Saturday class, presentations focus on vegetable gardening
For now we can dream of a tomato harvest like this. Kathy Morrison
Tomato gardeners and wannabe tomato gardeners, our time is coming! Eventually this year we’ll be able to plant, tend and harvest our favorite crop. Just not yet -- still too wet and cold.
In the meantime, learn about or refresh your memory on growing that precious harvest -- and other vegetables -- in two special events this weekend.
In the morning, learn about growing tomatoes, and then preserving them, at a special 3-hour class jointly taught by the El Dorado County master gardeners and master food preservers. “Tomatoes from Seed to Table” runs from 9 a.m. to noon Saturday, March 25, at the El Dorado Hills CSD Teen Center (next to the CSD Skate Park), 1021 Harvard Way, El Dorado Hills.
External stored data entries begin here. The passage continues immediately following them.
(** X16: [set_voice] and a [speak_async] that returns commute: a voice set
    after the request was made but before its worker runs is the voice of the
    object when the worker synthesizes, so the request in flight is
    synthesized with the new voice, exactly as if the voice had been set
    first.  When [speak_async] raises instead, the host never reaches its
    [set_voice] and the object and the world are what they were. *)
Theorem set_voice_reaches_request_in_flight caps text v sched o w :
  match fst (speak_async caps text (o, w)) with
  | Ok _ =>
      (speak_async caps text ;;; set_voice v ;;; run_schedule caps sched) (o, w) =
      (set_voice v ;;; speak_async caps text ;;; run_schedule caps sched) (o, w) /\
      voice (fst (snd ((speak_async caps text ;;; set_voice v) (o, w)))) = v /\
      threads (snd (snd ((speak_async caps text ;;; set_voice v) (o, w))))
        = threads (snd (snd (speak_async caps text (o, w))))
  | Raise e =>
      (speak_async caps text ;;; set_voice v ;;; run_schedule caps sched) (o, w) =
        (Raise e, (o, w))
  end.
Proof.
  rewrite !(bind_eq (speak_async caps text)), !(bind_eq (set_voice v)), set_voice_run.
  rewrite (bind_eq (speak_async caps text)), !speak_async_run, !Thread_start_run.
  cbn [enabled is_playing with_voice tick threads with_stdout].
  destruct (negb (enabled o) || negb (truthy (strip text)) || is_playing o).
  { by cbn -[run_schedule]. }
  by destruct (cap_thread_start caps (tick w) (length (threads w))); cbn -[run_schedule].
Qed.

(** X17: [is_playing] is not a lock.  When two playback threads are in
    progress and one of them finishes, the flag is cleared although the other
    is still in the thread table, and a further [speak_async] on an enabled
    object is accepted: it passes the busy check and starts a worker, or
    raises what the runtime raises when it refuses the thread. *)
Theorem flag_cleared_while_other_plays caps i j p q text o w :
  threads w !! i = Some (play_thread p true) ->
  threads w !! j = Some (play_thread q true) -> i <> j ->
  enabled o = true -> truthy (strip text) = true ->
  exists o' w',
    run_thread caps i (o, w) = (Ok tt, (o', w')) /\
    is_playing o' = false /\
    play_thread q true ∈ threads w' /\
    speak_async caps text (o', w') =
      match cap_thread_start caps (tick w') (length (threads w')) with
      | Returns => (Ok tt, (o', with_threads (threads w' ++ [tts_worker_thread text]) w'))
      | Raises e => (Raise e, (o', w'))
      end.
Proof.
  intros Hi Hj Hne Hen Ht. rewrite (run_thread_finish caps i p) by done.
  destruct (play_audio_thread_rest_run caps p o (with_threads (delete i (threads w)) w))
    as (b & w1 & _ & [_ _ _ _ Hth] & ->).
  pose proof (after_thread_clean_up_frame p o w1) as (Ht' & _ & _ & _ & Hen' & _).
  cbn in Hth. eexists _, _. split; [reflexivity|]. split; [done|].
  assert (play_thread q true ∈ threads w1) as Hq.
  { rewrite Hth. by eapply elem_of_delete_other. }
  split.
  - destruct b; cbn; by rewrite Ht'.
  - rewrite speak_async_run. cbn -[Thread_start]. rewrite Hen', Hen, Ht.
    cbn -[Thread_start]. by rewrite Thread_start_run.
Qed.

Lemma flag_cleared_while_other_plays_witness :
  exists o' w',
    run_thread demo_ok 0 (overlap_self, overlap_world) = (Ok tt, (o', w')) /\
    is_playing o' = false /\
    play_thread "/tmp/tmp1.mp3" true ∈ threads w' /\
    speak_async demo_ok (of_ascii "hello") (o', w') =
      match cap_thread_start demo_ok (tick w') (length (threads w')) with
      | Returns =>
          (Ok tt, (o', with_threads (threads w' ++ [tts_worker_thread (of_ascii "hello")]) w'))
      | Raises e => (Raise e, (o', w'))
      end.
Proof.
  apply (flag_cleared_while_other_plays demo_ok 0 1 "/tmp/tmp0.mp3" "/tmp/tmp1.mp3"
           (of_ascii "hello") overlap_self overlap_world); try reflexivity.
  lia.
Defined.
Master gardeners will show how to choose the right varieties, deal with insects and diseases, care for and harvest your tomatoes. Master food preservers will talk about what you can do with your tomato harvest: canning, dehydrating and freezing. Instructors for this class are Zack Dowell, Suzanne Surburg and Cindy Young.
For more information on the El Dorado County master gardener programs and events, visit https://mgeldorado.ucanr.edu/
And if your hunger for vegetable gardening knowledge isn’t sated after that, stop in at the “Grow Orangevale” event at the Orangevale Library afterwards. Catch Sacramento County master gardeners, including “Farmer Fred” Hoffman, giving presentations on home vegetable gardening.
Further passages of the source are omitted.